Problem –
Given the records below, would you repeat exactly the lines that begin at the one containing "(set_jobs db jobs, rows_or_mismatch n)" and end at the one containing "jobID (rr_TestcaseResults req);", inclusive?

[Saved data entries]
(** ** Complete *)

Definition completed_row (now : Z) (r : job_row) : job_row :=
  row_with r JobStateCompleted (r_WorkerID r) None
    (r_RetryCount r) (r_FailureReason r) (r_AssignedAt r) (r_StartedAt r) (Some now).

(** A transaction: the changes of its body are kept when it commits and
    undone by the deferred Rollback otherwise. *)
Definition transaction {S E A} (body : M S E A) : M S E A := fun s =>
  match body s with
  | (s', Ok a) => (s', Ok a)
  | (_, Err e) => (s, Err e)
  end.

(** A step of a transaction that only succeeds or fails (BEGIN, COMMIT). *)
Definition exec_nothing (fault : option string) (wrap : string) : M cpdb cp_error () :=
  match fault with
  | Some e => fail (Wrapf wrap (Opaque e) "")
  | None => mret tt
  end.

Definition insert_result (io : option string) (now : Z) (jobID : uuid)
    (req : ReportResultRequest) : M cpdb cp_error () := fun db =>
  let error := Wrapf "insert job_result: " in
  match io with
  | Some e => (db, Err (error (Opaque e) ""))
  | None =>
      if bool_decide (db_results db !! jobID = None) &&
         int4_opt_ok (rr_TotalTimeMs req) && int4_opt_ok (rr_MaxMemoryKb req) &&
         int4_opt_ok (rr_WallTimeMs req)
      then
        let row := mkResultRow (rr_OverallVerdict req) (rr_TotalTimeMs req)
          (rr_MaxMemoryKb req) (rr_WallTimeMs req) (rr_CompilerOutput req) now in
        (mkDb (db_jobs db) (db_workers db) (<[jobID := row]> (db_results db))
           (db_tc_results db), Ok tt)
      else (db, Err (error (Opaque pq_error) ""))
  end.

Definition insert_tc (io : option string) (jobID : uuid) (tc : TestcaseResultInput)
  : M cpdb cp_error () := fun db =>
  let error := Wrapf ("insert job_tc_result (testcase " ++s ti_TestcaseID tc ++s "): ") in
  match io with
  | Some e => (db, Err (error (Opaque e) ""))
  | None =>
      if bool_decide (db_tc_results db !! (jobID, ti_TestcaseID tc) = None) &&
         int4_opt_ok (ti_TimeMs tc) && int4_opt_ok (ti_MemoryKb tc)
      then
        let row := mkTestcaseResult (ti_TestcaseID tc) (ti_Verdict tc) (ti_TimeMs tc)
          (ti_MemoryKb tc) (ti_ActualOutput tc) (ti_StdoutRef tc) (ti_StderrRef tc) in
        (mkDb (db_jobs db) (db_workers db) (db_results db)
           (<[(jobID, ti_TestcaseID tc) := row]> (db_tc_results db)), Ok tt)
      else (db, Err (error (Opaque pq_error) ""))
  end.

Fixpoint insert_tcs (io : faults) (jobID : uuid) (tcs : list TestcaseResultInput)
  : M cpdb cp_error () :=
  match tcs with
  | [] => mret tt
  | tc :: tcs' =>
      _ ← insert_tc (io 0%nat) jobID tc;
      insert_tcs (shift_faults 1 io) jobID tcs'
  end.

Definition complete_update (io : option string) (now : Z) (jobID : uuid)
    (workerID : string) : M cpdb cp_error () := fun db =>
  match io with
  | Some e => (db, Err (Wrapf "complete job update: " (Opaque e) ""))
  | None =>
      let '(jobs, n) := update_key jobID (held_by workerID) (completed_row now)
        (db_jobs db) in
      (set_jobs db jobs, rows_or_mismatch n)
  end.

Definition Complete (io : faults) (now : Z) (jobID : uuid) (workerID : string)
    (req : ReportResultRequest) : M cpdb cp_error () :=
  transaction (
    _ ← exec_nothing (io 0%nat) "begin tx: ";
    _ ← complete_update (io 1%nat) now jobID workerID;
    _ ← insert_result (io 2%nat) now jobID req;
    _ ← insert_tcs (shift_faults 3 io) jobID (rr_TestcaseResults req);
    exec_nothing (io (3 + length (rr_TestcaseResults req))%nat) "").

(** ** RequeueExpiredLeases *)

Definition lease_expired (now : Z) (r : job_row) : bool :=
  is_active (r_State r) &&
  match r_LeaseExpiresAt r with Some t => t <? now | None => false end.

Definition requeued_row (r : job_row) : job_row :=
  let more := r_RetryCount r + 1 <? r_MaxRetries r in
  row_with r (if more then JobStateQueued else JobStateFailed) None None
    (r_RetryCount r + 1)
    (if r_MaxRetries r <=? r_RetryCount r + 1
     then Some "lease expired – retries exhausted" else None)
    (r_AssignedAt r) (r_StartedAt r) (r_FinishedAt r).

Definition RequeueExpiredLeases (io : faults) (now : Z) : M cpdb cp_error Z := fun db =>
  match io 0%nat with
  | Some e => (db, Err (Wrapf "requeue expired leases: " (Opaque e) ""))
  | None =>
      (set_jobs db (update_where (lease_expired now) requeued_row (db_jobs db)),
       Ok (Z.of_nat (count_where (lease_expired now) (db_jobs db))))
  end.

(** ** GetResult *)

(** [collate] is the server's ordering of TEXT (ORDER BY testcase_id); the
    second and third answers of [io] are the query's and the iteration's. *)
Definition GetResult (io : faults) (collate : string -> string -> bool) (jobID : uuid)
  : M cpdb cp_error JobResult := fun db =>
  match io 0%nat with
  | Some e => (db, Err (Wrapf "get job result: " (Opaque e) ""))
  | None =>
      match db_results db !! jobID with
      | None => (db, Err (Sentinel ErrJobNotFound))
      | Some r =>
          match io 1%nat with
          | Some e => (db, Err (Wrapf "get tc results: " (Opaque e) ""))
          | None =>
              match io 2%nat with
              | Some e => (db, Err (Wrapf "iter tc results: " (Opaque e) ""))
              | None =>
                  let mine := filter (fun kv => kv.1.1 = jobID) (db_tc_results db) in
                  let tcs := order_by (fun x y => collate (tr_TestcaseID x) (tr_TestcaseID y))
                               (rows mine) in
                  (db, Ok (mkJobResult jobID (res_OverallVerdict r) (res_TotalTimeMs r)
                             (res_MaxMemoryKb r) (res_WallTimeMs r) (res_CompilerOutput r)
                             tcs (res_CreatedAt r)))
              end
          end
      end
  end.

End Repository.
==
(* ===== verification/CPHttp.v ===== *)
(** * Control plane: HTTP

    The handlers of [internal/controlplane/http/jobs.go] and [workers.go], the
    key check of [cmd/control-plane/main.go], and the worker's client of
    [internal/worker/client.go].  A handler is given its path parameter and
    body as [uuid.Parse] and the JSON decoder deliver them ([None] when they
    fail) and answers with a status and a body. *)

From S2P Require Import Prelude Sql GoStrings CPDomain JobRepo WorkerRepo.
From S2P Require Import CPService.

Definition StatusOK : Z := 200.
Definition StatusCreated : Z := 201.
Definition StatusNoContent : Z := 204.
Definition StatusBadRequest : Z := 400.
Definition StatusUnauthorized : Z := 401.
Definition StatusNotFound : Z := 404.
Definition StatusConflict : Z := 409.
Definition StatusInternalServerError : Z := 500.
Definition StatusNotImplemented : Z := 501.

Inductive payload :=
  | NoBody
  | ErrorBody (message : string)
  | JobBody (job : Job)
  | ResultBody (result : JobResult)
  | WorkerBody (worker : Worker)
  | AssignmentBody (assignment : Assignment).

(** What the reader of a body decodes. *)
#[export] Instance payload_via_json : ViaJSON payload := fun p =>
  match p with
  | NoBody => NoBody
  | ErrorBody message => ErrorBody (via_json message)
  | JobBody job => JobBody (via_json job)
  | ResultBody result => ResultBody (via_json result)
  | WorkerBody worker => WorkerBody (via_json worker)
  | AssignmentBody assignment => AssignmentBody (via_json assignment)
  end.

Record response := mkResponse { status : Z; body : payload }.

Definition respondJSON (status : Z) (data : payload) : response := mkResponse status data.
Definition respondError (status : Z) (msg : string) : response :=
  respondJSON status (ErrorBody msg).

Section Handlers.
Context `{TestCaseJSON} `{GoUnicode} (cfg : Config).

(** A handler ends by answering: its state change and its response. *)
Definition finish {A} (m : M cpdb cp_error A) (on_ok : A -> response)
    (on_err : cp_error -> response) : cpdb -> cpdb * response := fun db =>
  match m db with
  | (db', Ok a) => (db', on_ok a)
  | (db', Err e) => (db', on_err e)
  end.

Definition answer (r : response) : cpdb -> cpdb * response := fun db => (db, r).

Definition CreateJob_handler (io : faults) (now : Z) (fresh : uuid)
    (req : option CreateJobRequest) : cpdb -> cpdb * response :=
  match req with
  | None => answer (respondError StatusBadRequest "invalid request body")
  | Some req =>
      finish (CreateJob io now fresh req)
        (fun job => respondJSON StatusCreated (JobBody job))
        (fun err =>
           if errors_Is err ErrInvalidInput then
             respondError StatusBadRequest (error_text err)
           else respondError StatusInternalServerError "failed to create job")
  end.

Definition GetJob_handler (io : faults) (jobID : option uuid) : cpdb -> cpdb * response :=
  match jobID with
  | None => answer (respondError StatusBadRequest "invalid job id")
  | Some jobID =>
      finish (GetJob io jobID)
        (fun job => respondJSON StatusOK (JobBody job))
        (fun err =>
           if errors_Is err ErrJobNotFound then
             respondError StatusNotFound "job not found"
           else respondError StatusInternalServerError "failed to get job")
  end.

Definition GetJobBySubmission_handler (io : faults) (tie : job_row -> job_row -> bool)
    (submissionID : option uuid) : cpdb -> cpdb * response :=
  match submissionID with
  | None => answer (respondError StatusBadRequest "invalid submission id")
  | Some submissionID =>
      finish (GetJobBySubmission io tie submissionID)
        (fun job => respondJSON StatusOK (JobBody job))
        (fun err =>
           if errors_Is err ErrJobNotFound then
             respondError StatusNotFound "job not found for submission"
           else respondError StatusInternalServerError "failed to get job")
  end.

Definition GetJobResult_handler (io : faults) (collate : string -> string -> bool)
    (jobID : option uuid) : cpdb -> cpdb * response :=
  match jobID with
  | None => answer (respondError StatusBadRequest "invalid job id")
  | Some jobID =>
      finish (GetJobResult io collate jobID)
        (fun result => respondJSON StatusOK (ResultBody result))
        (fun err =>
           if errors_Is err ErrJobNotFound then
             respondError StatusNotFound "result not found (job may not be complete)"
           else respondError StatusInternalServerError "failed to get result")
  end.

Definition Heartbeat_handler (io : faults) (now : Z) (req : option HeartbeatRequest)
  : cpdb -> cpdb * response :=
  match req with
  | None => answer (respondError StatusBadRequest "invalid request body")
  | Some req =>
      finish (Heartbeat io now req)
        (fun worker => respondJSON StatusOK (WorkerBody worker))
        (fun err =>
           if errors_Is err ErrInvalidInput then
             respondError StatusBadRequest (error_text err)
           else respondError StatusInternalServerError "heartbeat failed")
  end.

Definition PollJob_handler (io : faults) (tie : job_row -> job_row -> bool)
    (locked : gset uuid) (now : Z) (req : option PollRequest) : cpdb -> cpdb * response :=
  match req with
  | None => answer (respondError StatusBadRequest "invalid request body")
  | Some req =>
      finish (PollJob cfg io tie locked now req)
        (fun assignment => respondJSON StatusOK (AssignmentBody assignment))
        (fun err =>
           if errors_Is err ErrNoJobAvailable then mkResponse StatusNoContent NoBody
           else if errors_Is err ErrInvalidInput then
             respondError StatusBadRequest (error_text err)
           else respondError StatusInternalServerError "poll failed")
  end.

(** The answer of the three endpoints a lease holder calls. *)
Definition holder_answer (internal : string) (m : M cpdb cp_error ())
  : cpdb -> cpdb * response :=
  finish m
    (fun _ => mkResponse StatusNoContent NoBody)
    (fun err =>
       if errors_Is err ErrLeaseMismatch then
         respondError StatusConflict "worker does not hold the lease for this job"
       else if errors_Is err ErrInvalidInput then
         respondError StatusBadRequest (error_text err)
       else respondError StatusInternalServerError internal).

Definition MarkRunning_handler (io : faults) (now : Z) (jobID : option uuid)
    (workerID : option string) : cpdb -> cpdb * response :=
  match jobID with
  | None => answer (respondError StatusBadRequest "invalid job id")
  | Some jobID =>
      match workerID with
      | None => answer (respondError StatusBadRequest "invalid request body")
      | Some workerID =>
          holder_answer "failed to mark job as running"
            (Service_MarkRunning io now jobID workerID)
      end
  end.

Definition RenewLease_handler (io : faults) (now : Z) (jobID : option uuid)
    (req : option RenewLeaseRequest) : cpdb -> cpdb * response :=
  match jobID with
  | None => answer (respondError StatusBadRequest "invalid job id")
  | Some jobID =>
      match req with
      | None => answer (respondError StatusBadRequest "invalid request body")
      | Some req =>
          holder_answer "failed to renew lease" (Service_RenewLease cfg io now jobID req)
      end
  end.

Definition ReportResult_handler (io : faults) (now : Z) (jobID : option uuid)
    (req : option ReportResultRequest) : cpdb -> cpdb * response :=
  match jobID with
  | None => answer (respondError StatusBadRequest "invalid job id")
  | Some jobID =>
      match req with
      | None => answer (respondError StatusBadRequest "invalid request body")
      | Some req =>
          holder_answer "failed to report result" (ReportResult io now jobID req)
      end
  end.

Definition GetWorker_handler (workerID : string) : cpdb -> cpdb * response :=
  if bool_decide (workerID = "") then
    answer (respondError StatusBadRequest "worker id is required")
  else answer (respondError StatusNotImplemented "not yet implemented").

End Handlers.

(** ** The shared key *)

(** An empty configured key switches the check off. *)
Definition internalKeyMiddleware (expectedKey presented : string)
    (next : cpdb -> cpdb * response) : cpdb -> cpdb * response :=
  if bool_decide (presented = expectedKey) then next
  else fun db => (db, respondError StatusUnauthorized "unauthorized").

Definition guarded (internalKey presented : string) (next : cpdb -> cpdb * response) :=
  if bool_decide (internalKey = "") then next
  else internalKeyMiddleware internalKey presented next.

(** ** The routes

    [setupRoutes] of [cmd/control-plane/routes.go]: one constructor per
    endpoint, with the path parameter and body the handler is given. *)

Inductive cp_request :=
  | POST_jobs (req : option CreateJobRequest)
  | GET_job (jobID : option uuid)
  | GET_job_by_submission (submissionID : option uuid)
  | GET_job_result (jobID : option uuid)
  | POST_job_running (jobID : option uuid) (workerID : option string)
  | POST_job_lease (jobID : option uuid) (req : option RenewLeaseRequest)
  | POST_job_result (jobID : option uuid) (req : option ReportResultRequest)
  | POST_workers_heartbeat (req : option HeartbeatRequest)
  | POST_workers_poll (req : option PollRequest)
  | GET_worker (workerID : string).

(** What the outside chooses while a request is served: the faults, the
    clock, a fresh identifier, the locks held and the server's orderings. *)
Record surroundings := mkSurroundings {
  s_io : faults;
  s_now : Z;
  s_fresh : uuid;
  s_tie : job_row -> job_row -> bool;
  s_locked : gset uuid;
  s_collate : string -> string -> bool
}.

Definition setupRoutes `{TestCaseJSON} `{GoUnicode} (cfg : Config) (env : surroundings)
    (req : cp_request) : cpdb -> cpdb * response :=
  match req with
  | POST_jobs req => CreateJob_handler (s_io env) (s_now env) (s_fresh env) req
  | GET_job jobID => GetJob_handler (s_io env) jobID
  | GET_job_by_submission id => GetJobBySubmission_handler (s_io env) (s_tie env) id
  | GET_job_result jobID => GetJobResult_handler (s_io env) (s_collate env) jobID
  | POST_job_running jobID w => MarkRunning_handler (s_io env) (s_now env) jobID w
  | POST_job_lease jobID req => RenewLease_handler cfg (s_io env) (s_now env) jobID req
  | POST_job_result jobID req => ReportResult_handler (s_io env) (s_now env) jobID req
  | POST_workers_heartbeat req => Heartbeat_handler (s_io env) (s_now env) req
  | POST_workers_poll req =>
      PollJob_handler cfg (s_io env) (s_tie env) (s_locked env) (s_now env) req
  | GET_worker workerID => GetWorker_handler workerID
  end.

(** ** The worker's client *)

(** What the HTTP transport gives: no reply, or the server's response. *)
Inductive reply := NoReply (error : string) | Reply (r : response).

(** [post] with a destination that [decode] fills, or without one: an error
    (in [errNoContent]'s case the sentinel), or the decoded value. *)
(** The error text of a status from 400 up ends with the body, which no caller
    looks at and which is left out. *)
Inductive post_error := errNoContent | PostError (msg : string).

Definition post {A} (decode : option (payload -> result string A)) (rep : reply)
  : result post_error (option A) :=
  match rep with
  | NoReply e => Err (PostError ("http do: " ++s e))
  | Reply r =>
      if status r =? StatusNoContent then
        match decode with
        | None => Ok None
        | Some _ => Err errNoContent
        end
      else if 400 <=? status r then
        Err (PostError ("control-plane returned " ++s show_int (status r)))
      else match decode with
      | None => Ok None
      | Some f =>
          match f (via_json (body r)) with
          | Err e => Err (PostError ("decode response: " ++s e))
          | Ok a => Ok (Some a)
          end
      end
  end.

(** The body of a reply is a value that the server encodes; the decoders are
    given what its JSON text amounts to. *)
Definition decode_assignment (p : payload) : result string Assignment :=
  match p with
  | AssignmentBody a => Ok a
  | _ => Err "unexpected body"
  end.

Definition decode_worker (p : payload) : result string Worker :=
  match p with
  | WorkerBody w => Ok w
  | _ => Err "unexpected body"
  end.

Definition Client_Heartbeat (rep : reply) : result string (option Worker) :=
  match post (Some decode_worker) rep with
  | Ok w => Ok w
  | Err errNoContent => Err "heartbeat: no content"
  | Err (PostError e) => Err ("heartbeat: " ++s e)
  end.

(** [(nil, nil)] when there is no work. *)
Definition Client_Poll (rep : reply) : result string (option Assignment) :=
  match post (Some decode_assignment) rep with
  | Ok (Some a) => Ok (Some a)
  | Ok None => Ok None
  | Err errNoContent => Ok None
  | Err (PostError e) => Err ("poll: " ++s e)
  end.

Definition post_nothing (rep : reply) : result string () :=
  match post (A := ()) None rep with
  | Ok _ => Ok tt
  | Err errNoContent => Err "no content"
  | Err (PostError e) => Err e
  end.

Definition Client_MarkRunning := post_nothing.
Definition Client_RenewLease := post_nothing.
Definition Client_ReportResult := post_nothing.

Problem solution –
      (set_jobs db jobs, rows_or_mismatch n)
  end.

Definition Complete (io : faults) (now : Z) (jobID : uuid) (workerID : string)
    (req : ReportResultRequest) : M cpdb cp_error () :=
  transaction (
    _ ← exec_nothing (io 0%nat) "begin tx: ";
    _ ← complete_update (io 1%nat) now jobID workerID;
    _ ← insert_result (io 2%nat) now jobID req;
    _ ← insert_tcs (shift_faults 3 io) jobID (rr_TestcaseResults req);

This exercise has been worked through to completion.